══ Data provided

(** X9: the notifier's reverse lookup returns the first root, in order of
    creation, stored under the scope id, and nothing when no root is.  A
    scope id being 32 bits of a hash, two roots can share one:
    /home/dev/project8106/src and /home/dev/project29159/src do, and once
    both are resolved the lookup answers the first of them for either. *)
Theorem reverse_lookup_finds_first_root :
  (forall m configScopeId root,
      rootOfScope m configScopeId = Some root
      <-> exists before after,
            m = before ++ (root, configScopeId) :: after
            /\ configScopeId ∉ map snd before)
  /\ (forall m configScopeId,
         rootOfScope m configScopeId = None <-> configScopeId ∉ map snd m)
  /\ (let first := "/home/dev/project8106/src/index.js" in
      let second := "/home/dev/project29159/src/index.js" in
      let w := resolveAll [first; second] (Sample.disk "") in
      NodePath.dirname first <> NodePath.dirname second
      /\ fst (getOrCreateScope first w) = fst (getOrCreateScope second w)
      /\ fst (getOrCreateScope second w) = inr "scope-aaffafc6"
      /\ rootOfScope (scopeMap w) "scope-aaffafc6" = Some (NodePath.dirname first)).
Proof.
  split; [apply rootOfScope_first|]. split.
  - intros m configScopeId. induction m as [|[r id] m IH]; simpl.
    + split; [intros _; apply not_elem_of_nil | reflexivity].
    + rewrite not_elem_of_cons. destruct (String.eqb_spec id configScopeId) as [->|Hne].
      * split; [discriminate | intros [? _]; congruence].
      * rewrite IH. split; [intros ?; split; congruence | intros [_ ?]; assumption].
  - vm_compute. repeat split; congruence.
Qed.
Lemma create_prebuilt_dex_no_second_syntax env self :
  traces not_second_syntax (_create_prebuilt_dex env self work_dir).
Proof.
  unfold _create_prebuilt_dex, _write_minimal_dex_placeholder. traces_steps.
Qed.

(** X6: an exception from the first invocation of the assembler (a time-out,
    say) ends the Assemble strategy at once: the second syntax is not tried,
    and the cascade goes on with the repackaging tool. *)
Theorem assembler_exception_skips_second_syntax env self s e w :
  Str.truthy (which env "smali") = true ->
  tool env smali_assemble (with_smali_source self (fs s)) = Raises e w ->
  _create_minimal_dex env self work_dir s
  = _create_prebuilt_dex env self work_dir
      {| fs := apply_effect w dex_file (with_smali_source self (fs s));
         trace := (trace s ++ [Which "smali"]) ++ [Run smali_assemble] |}
  /\ extends_by not_second_syntax s
       (snd (_create_minimal_dex env self work_dir s)).
Proof.
  unfold with_smali_source. cbv zeta. intros Hwhich Htool.
  assert (Heq : _create_minimal_dex env self work_dir s
                = _create_prebuilt_dex env self work_dir
                    {| fs := apply_effect w dex_file
                               (<[work_dir // "smali"
                                  // Str.replace (package_name self) "." "/"
                                  // "MainActivity.smali"
                                  := Text (smali_code self
                                             (Str.replace (package_name self) "." "/"))]>
                                  (fs s));
                       trace := (trace s ++ [Which "smali"]) ++ [Run smali_assemble] |}).
  { apply wp_equation. unfold _create_minimal_dex. cbv zeta. fold dex_file.
    wp_steps. unfold wp. symmetry. apply surjective_pairing. }
  split; [exact Heq|]. rewrite Heq.
  eapply extends_by_trans;
    [|apply (create_prebuilt_dex_no_second_syntax env self)].
  exists [Which "smali"; Run smali_assemble]. cbn [trace].
  split; [by rewrite <- app_assoc | reflexivity].
Qed.

Lemma assembler_exception_witness :
  extends_by not_second_syntax empty_state
    (snd (_create_minimal_dex
            (with_assembler (Raises TimeoutExpired Keep)
                            (Returns 0 (Put assembled_bytes)))
            test_generator work_dir empty_state)).
Proof.
  apply (assembler_exception_skips_second_syntax
           (with_assembler (Raises TimeoutExpired Keep)
                           (Returns 0 (Put assembled_bytes)))
           test_generator empty_state TimeoutExpired Keep).
  - reflexivity.
  - reflexivity.
Defined.
(** [ADD_NOTE] and [ADD_REST] need a first part: without one they
    throw.  Otherwise the new entry becomes the last entry of the
    first part (a note without lyric, accented only when the payload
    says true), every other entry stays, and deleting the new entry
    gives the state back. *)
Theorem add_appends_to_the_first_part (state : Score)
    (p : Pitch) (o : Octave) (d : Duration) (accented : option bool) :
  match parts state with
  | [] =>
      scoreReducer state (ADD_NOTE p o d accented) = TypeError
      /\ scoreReducer state (ADD_REST d) = TypeError
  | first :: _ =>
      let last := length (notes first) in
      exists s1 s2,
        scoreReducer state (ADD_NOTE p o d accented) = Next s1
        /\ scoreReducer state (ADD_REST d) = Next s2
        /\ entryAt s1 0 last
           = Some (Note p o d None
                     (match accented with Some true => Some true | _ => None end))
        /\ entryAt s2 0 last = Some (Rest d)
        /\ (forall pj k,
              (pj =? 0)%nat && (k =? last)%nat = false ->
              entryAt s1 pj k = entryAt state pj k
              /\ entryAt s2 pj k = entryAt state pj k)
        /\ scoreReducer s1 (DELETE_NOTE 0 last) = Next state
        /\ scoreReducer s2 (DELETE_NOTE 0 last) = Next state
  end.
Proof.
  destruct state as [ttl tmp mode ts clf ps]. simpl. unfold append. simpl.
  destruct ps as [| first rest]; [now split |].
  eexists. eexists. split; [reflexivity |]. split; [reflexivity |].
  unfold entryAt. simpl.
  assert (Hlast : forall e, nth_error (notes first ++ [e]) (length (notes first)) = Some e).
  { intros e. rewrite nth_error_app2 by lia. now rewrite Nat.sub_diag. }
  assert (Hundo : forall e,
             filterIndex (fun i => negb (i =? length (notes first))%nat)
                         (notes first ++ [e]) = notes first).
  { intros e. unfold filterIndex.
    pose proof (filterIndexFrom_spliceOut (notes first ++ [e]) 0
                  (length (notes first))) as Hsplice.
    simpl in Hsplice. rewrite Hsplice. apply spliceOut_last. }
  rewrite !Hlast, !Hundo.
  split; [reflexivity |]. split; [reflexivity |]. split.
  - intros pj k Hother. destruct pj as [| pj]; simpl in *; [| now split].
    assert (Hk : k <> length (notes first)) by (now apply Nat.eqb_neq).
    destruct (Nat.lt_ge_cases k (length (notes first))) as [Hlt | Hge].
    + rewrite !nth_error_app1 by exact Hlt. now split.
    + assert (Hnone : nth_error (notes first) k = None)
        by (apply nth_error_None; lia).
      rewrite Hnone. split; apply nth_error_None; rewrite length_app; simpl; lia.
  - unfold withParts, setAt, withNotes. simpl. now destruct first.
Qed.

(** [REORDER_NOTE] with a [fromIndex] beyond the part's entries
    returns an object whose notes hold [undefined].  Otherwise it
    moves that entry to [toIndex], or to the end when [toIndex] is
    beyond it: the part keeps its name and holds the same entries, the
    moved one at its new index and the others in their order. *)
Theorem reorder_moves_one_entry (state : Score) (pi fromIndex toIndex : nat)
    (part : Part) :
  nth_error (parts state) pi = Some part ->
  match nth_error (notes part) fromIndex with
  | None => scoreReducer state (REORDER_NOTE pi fromIndex toIndex) = NotAScore
  | Some moved =>
      let target := Nat.min toIndex (length (notes part) - 1) in
      exists s' part',
        scoreReducer state (REORDER_NOTE pi fromIndex toIndex) = Next s'
        /\ nth_error (parts s') pi = Some part'
        /\ name part' = name part
        /\ Permutation (notes part) (notes part')
        /\ nth_error (notes part') target = Some moved
        /\ spliceOut target (notes part') = spliceOut fromIndex (notes part)
        /\ (forall pj k, (pj =? pi)%nat = false ->
                         entryAt s' pj k = entryAt state pj k)
  end.
Proof.
  intros Hpart. simpl. rewrite Hpart.
  destruct (nth_error (notes part) fromIndex) as [moved |] eqn:Hfrom;
    [| reflexivity].
  pose proof (@spliceOut_length _ _ _ _ Hfrom) as Hlen.
  assert (Htarget : (length (notes part) - 1 = length (spliceOut fromIndex (notes part)))%nat)
    by lia.
  eexists. eexists. split; [reflexivity |]. simpl.
  split; [erewrite nth_error_setAt by exact Hpart; now rewrite Nat.eqb_refl |].
  simpl. split; [reflexivity |]. rewrite Htarget.
  split; [| split; [| split]].
  - eapply perm_trans; [apply spliceOut_permutation; exact Hfrom |].
    apply spliceIn_permutation.
  - apply spliceIn_nth.
  - apply spliceOut_spliceIn.
  - intros pj k Hother. erewrite entryAt_setAt by exact Hpart. now rewrite Hother.
Qed.
(** * gen_spleen: the Spleen 8x16 font-table generator

    A shallow embedding of [tools/gen_spleen.py] and the properties of its
    two parsers, of the table builder and of the emitter.

    Conventions of the model.
    - Text is a [string] whose characters are the code points 0..255.
    - A file system ([files]) is a finite map from the string form of a
      path to the decoded text of the regular file found there: every path
      that exists in it can be read as text, and the output file can be
      opened for writing.
    - A disk ([Disk.disk]) also holds what cannot be read as text: a
      directory, a file whose bytes do not decode, a file without read
      permission.  There [read_text] raises on such a path, and so do both
      parsers.  A file system is the disk whose nodes are all text files
      ([Disk.of_files]), and on it the parsers of the disk are those of the
      file system.  Every directory on the way to a path can be searched,
      so that [exists] itself does not fail.
    - Python integers are [Z]; a [dict] keyed by integers is a [gmap Z].
    - An exception is an explicit [Raise] result. *)

From Stdlib Require Import ZArith NArith Ascii String Hexadecimal.
From stdpp Require Import base option list gmap strings.

Local Open Scope string_scope.
Local Open Scope list_scope.
Local Open Scope Z_scope.

(** ** Results of fallible code *)

Inductive exit_arg :=
  | ExitCode (n : Z)
  | ExitMsg (msg : string).

Inductive exn :=
  | SystemExit (arg : exit_arg)
  | FileNotFoundError (path : string)
  | IsADirectoryError (path : string)
  | PermissionError (path : string)
  | UnicodeDecodeError
  | ValueError
  | IndexError.

Inductive result (A : Type) :=
  | Ok (a : A)
  | Raise (e : exn).
Arguments Ok {A} a.
Arguments Raise {A} e.

Definition rbind {A B} (r : result A) (k : A -> result B) : result B :=
  match r with
  | Ok a => k a
  | Raise e => Raise e
  end.

Notation "x <~ r ;; k" := (rbind r (fun x => k))
  (at level 100, r at next level, right associativity).

(** [try: ... except Exception: ...]; [SystemExit] is not an [Exception]. *)
Definition try_except {A} (r : result A) (handler : result A) : result A :=
  match r with
  | Ok a => Ok a
  | Raise (SystemExit a) => Raise (SystemExit a)
  | Raise _ => handler
  end.
(** * Monevo: budget ledger, services and free-text intent parser

    A shallow embedding of [models.py], [database.py], [services.py] and
    [message_parser.py], followed by the properties of the ledger and of
    the parser.

    Conventions of the embedding.
    - A Python [str] is a list of Unicode code points ([list N]).  The
      library functions [str.lower], [str.strip], [str.isspace] and the
      regular-expression classes [\s], [\d], [\w] are tabulated for the
      code points U+0000..U+00FF (Basic Latin and Latin-1 Supplement, the
      range of the Spanish text the bot handles); other code points are
      left unchanged by [lower] and belong to no class.
    - A monetary amount (Python [float], SQLite [REAL]) is an exact
      rational ([Q]).
    - A [datetime] is an integer count of microseconds ([Z]); its
      [isoformat()] text is fixed-width up to the seconds, so the textual
      order SQLite uses coincides with the order on [Z].  The value that
      [datetime.now()] returns is an explicit argument [ahora].
    - The SQLite file is a record of two row lists and the two
      AUTOINCREMENT counters; every repository method is a function in a
      state-and-exception monad over it.
    - Binding the parameters of a statement is total in the embedding.
      In the code it raises for an integer from [2 ** 63] up, for a NaN
      (stored as NULL in a NOT NULL column) and for a text with a lone
      surrogate, and [int] raises for a run of more than 4300 digits.
      The properties that depend on a call returning carry the bounds
      [limite_entero], [max_str_digits], [texto_utf8] and [latin1] as
      hypotheses. *)

From Stdlib Require Import List NArith ZArith QArith Bool Lia.
From Stdlib Require Import String Ascii.
From Stdlib Require Import Permutation Sorted.
Import ListNotations.

Set Implicit Arguments.
(** * vscode-liquidjava: the client extension's lifecycle and diagnostics routing

    A shallow embedding of [client/src/extension.ts] and
    [client/src/webview/provider.ts].

    The module-level variables of [extension.ts] become the fields of a
    record [State].  Every [async] function is cut at its [await]s: the code
    between two suspension points is a state transformer, and a suspended
    function is a [Task] waiting in the state until the host settles the
    promise it awaits.  Callbacks registered with the editor, the language
    client or the child process are inputs of a step function.  Calls made
    to collaborators (logger, status bar, webview, process, socket, language
    client) are recorded, in order, in a trace. *)

From Stdlib Require Import String Ascii ZArith List Bool Lia DecimalString.
Import ListNotations.

Local Open Scope string_scope.
Local Open Scope Z_scope.

(** ** Values shared with the host *)

(** A thrown or rejected value, as [e.toString()] / string concatenation
    renders it. *)
Definition Exn := string.

(** [Number.prototype.toString] on an integer. *)
Definition string_of_Z (z : Z) : string := NilZero.string_of_int (Z.to_int z).

(** [String.prototype.trim], on the ASCII white space and line terminators. *)
Definition isWhiteSpace (c : ascii) : bool :=
  match nat_of_ascii c with
  | 9%nat | 10%nat | 11%nat | 12%nat | 13%nat | 32%nat => true
  | _ => false
  end.

Fixpoint trimStart (s : string) : string :=
  match s with
  | String c rest => if isWhiteSpace c then trimStart rest else s
  | EmptyString => EmptyString
  end.

Fixpoint trimEnd (s : string) : string :=
  match s with
  | EmptyString => EmptyString
  | String c rest =>
      match trimEnd rest with
      | EmptyString => if isWhiteSpace c then EmptyString else String c EmptyString
      | rest' => String c rest'
      end
  end.

Definition trim (s : string) : string := trimEnd (trimStart s).

(** A JavaScript value whose shape the client code never inspects. *)
Unset Elimination Schemes.
Inductive JSValue :=
| JNull
| JBool (b : bool)
| JNumber (z : Z)
| JString (s : string)
| JArray (items : list JSValue)
| JObject (fields : list (string * JSValue)).
Set Elimination Schemes.
(** * The continuous-XOR classifier notebook: dataset, loader, training and
      evaluation loops

    A shallow embedding of the PyTorch introduction notebook: the
    [XORDataset] class, the [SimpleClassifier] module, [train_model] and
    [eval_model], together with the few PyTorch operations they call.

    Conventions.
    - float32 tensors are read as exact real numbers ([R]); rounding is
      not modelled.  A tensor of shape [n] is a [list R], a tensor of
      shape [n, m] is a list of n rows of m entries.  A list without rows
      records no width.
    - An operation that PyTorch refuses for the shapes of its arguments
      raises here as well: a linear layer on rows of another width, a loss
      on an input and a target of different sizes, a comparison of sizes
      that do not broadcast, an index past the last column.
    - Python exceptions are values of [exn]; fallible code returns
      [result].
    - Random draws are inputs: every function that draws takes the
      outcome of the draw as an argument. *)

From Stdlib Require Import String Reals Lra Lia ZArith Bool Arith List.
From Stdlib Require Import Permutation.
Import ListNotations.
Open Scope R_scope.

Set Implicit Arguments.

(** ** Python results *)

Inductive exn : Set :=
| RuntimeError
| ValueError
| IndexError
| ZeroDivisionError
| FileNotFoundError.

Inductive result (A : Type) : Type :=
| Ok (a : A)
| Raise (e : exn).

Arguments Ok {A} a.
Arguments Raise {A} e.

Definition vector := list R.
Definition matrix := list vector.

(** A tensor of one or of two dimensions, for the places where the code
    may hold either. *)
Inductive tensor (A : Type) : Type :=
| Tensor1 (v : list A)
| Tensor2 (m : list (list A)).

Arguments Tensor1 {A} v.
Arguments Tensor2 {A} m.

Definition Tensor : Type := tensor R.

(** An elementwise operation, given by what it does to a row. *)
Definition tensor_map {A B : Type} (f : list A -> list B) (t : tensor A)
  : tensor B :=
  match t with
  | Tensor1 v => Tensor1 (f v)
  | Tensor2 m => Tensor2 (map f m)
  end.

(** ** The random generator, as an oracle

    [randint_draw i j] is the outcome of [torch.randint(low=0, high=2)]
    at entry (i, j): an integer of [[0, 2)], hence a bit.  [randn_draw i j]
    is the outcome of [torch.randn] at entry (i, j). *)

Record rng : Type := {
  randint_draw : nat -> nat -> bool;
  randn_draw : nat -> nat -> R
}.

Module Torch.

(** [torch.randint(low=0, high=2, size=(n, 2), dtype=torch.float32)]:
    tensor creation fails on a negative dimension. *)
Definition bit_to_float (b : bool) : R := if b then 1 else 0.

Definition randint_0_2 (g : rng) (n : Z) : result matrix :=
  if (n <? 0)%Z then Raise RuntimeError
  else Ok (map (fun i => [bit_to_float (randint_draw g i 0);
                          bit_to_float (randint_draw g i 1)])
               (seq 0 (Z.to_nat n))).

(** [torch.randn(data.shape)], for a tensor of shape [n, 2]. *)
Definition randn_like (g : rng) (d : matrix) : matrix :=
  map (fun i => [randn_draw g i 0; randn_draw g i 1]) (seq 0 (length d)).

(** [t.sum(dim=1)] *)
Definition sum_dim1 (d : matrix) : vector :=
  map (fun row => fold_right Rplus 0 row) d.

════

◆ Exercise aim ◆
Every line above holding the string "assert" should be listed.

◆ Result of the exercise ◆
  assert (Heq : _create_minimal_dex env self work_dir s
  assert (Hlast : forall e, nth_error (notes first ++ [e]) (length (notes first)) = Some e).
  assert (Hundo : forall e,
    assert (Hk : k <> length (notes first)) by (now apply Nat.eqb_neq).
    + assert (Hnone : nth_error (notes first) k = None)
  assert (Htarget : (length (notes part) - 1 = length (spliceOut fromIndex (notes part)))%nat)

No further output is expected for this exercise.